• _Work to complete_
In the records below, find each line with "next" and copy it.

━━━━━ Data records ━━━━━

(* ===== verification/Parse.v ===== *)
(** * Command parameters

    Model of daemons/common/parse.c: a command's parameters are searched by name, in
    the order of the specification, and converted to the type it gives.  A conversion that
    fails leaves the delimiter behind its field overwritten with a zero. *)

From S2P Require Import Prelude.
From S2P Require Import CText.
From Stdlib Require Import String.

Open Scope Z_scope.
Local Abbreviation length := List.length.

Inductive parse_types : Type :=
  | parse_null | parse_u8 | parse_u16 | parse_u16_04x | parse_u32 | parse_u64 | parse_h64
  | parse_c64 | parse_mac.

#[global] Instance parse_types_eq_dec : EqDecision parse_types.
Proof. solve_decision. Defined.

Definition PARSE_DELIMITER : Z := 44.
Definition PARSE_ASSIGN : string := "=".

(** The name of a parameter and its type; the destination is the position in the
    list of values. *)
Record parse_param : Type := mkParam { param_name : list Z; param_type : parse_types }.

(** What is stored through the destination pointer: an integer of the type's width or
    the bytes of an array. *)
Inductive parse_value : Type :=
  | NoValue
  | IntValue (v : Z)
  | BytesValue (bs : list Z).

(** The conversion of one parameter: the result of [sscanf] and the stored value.
    [parse_null] converts nothing and leaves the result of the previous one. *)
Definition convert (ty : parse_types) (data : list Z) (previous : bool) : bool * parse_value :=
  let int base width wrap :=
    match sscanf base width data with
    | Some v => (true, IntValue (wrap v))
    | None => (false, NoValue)
    end in
  let array n :=
    match sscanf 16 None data with
    | Some v => (true, BytesValue (map (fun i => u8 (Z.shiftr v ((Z.of_nat n - 1 - Z.of_nat i) * 8))) (seq 0 n)))
    | None => (false, NoValue)
    end in
  match ty with
  | parse_null => (previous, NoValue)
  | parse_u8 => int 10 None u8
  | parse_u16_04x => int 16 (Some 4%nat) u16
  | parse_u16 => int 10 None u16
  | parse_u32 => int 10 None u32
  | parse_u64 => int 10 None u64
  | parse_h64 => int 16 None u64
  | parse_c64 => array 8%nat
  | parse_mac => array 6%nat
  end.

(** The text up to the next delimiter, and what follows it if there is one. *)
Fixpoint split_delimiter (s : list Z) : list Z * option (list Z) :=
  match s with
  | [] => ([], None)
  | c :: s' =>
      if c =? PARSE_DELIMITER then ([], Some s')
      else let '(t, r) := split_delimiter s' in (c :: t, r)
  end.

(** Result, error index, the values stored before it returns, and the text behind the
    delimiter that a failed conversion leaves overwritten by a zero. *)
Fixpoint parse_loop (s : list Z) (specs : list parse_param) (result : bool) (count : Z)
  : Z * Z * list parse_value * option (list Z) :=
  match specs with
  | [] => (0, 0, [], None)
  | sp :: specs' =>
      match strstr_after (param_name sp) s with
      | None => (-1, count + 1, [], None)
      | Some data =>
          let '(field, next) := split_delimiter data in
          let '(ok, v) := convert (param_type sp) field result in
          if ok then
            let s' := match next with Some r => r | None => s end in
            let '(rc, err, vs, cut) := parse_loop s' specs' ok (count + 1) in (rc, err, v :: vs, cut)
          else (-1, count + 1, [v], next)
      end
  end.

(** [buf] are the [len] bytes of the buffer; without a zero among them nothing is read. *)
Definition parse_run (buf : list Z) (specs : list parse_param) : Z * Z * list parse_value * option (list Z) :=
  if existsb (Z.eqb 0) buf then parse_loop (cstr buf) specs false 0 else (-1, 0, [], None).

Definition parse (buf : list Z) (specs : list parse_param) : Z * Z * list parse_value :=
  fst (parse_run buf specs).

(** The buffer [parse] leaves behind. *)
Definition parse_left (buf : list Z) (specs : list parse_param) : list Z :=
  match snd (parse_run buf specs) with
  | Some rest => <[(length (cstr buf) - S (length rest))%nat := 0]> buf
  | None => buf
  end.

(** The command a client sent, once its parameters behind the first four characters were
    parsed; commands shorter than [least] are not. *)
Definition command_left (least : Z) (buf : list Z) (specs : list parse_param) : list Z :=
  if Z.of_nat (length buf) <? least then buf else take 4 buf ++ parse_left (drop 4 buf) specs.

Lemma command_left_terminated size least buf specs :
  terminated size buf = true -> terminated size (command_left least buf specs) = true.
Proof.
  unfold command_left, parse_left. intros Ht. destruct (_ <? _); [done|].
  destruct (snd _) as [rest|]; [|by rewrite take_drop].
  revert Ht. unfold terminated. rewrite length_app, length_insert, length_take, length_drop, !orb_true_iff, existsb_app.
  intros [Ht|Ht]; [left; apply Nat.ltb_lt in Ht; apply Nat.ltb_lt; lia|right].
  rewrite <- (take_drop 4 buf), existsb_app in Ht. apply orb_true_iff in Ht as [->|Ht]; [done|].
  by rewrite (existsb_zero_insert _ _ Ht), orb_true_r.
Qed.

(** Nothing is overwritten when all parameters are found. *)
Lemma parse_left_Ok buf specs e vs : parse buf specs = (0, e, vs) -> parse_left buf specs = buf.
Proof.
  assert (Hl : forall specs s b n, fst (fst (fst (parse_loop s specs b n))) = 0 -> snd (parse_loop s specs b n) = None).
  { clear. induction specs as [|sp specs IH]; intros s b n; cbn [parse_loop]; [done|].
    destruct (strstr_after _ _) as [data|]; [|done]. destruct (split_delimiter data) as [field next].
    destruct (convert _ _ _) as [ok v]. destruct ok; [|done].
    specialize (IH (match next with Some r => r | None => s end) true (n + 1)).
    destruct (parse_loop _ specs true (n + 1)) as [[[rc err] vs] cut]. exact IH. }
  unfold parse, parse_left, parse_run. destruct (existsb _ _); [|done]. intros Hp. by rewrite Hl by (by rewrite Hp).
Qed.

━━━━━

• _Problem solution_
(** The text up to the next delimiter, and what follows it if there is one. *)
          let '(field, next) := split_delimiter data in
            let s' := match next with Some r => r | None => s end in
          else (-1, count + 1, [v], next)
    destruct (strstr_after _ _) as [data|]; [|done]. destruct (split_delimiter data) as [field next].
    specialize (IH (match next with Some r => r | None => s end) true (n + 1)).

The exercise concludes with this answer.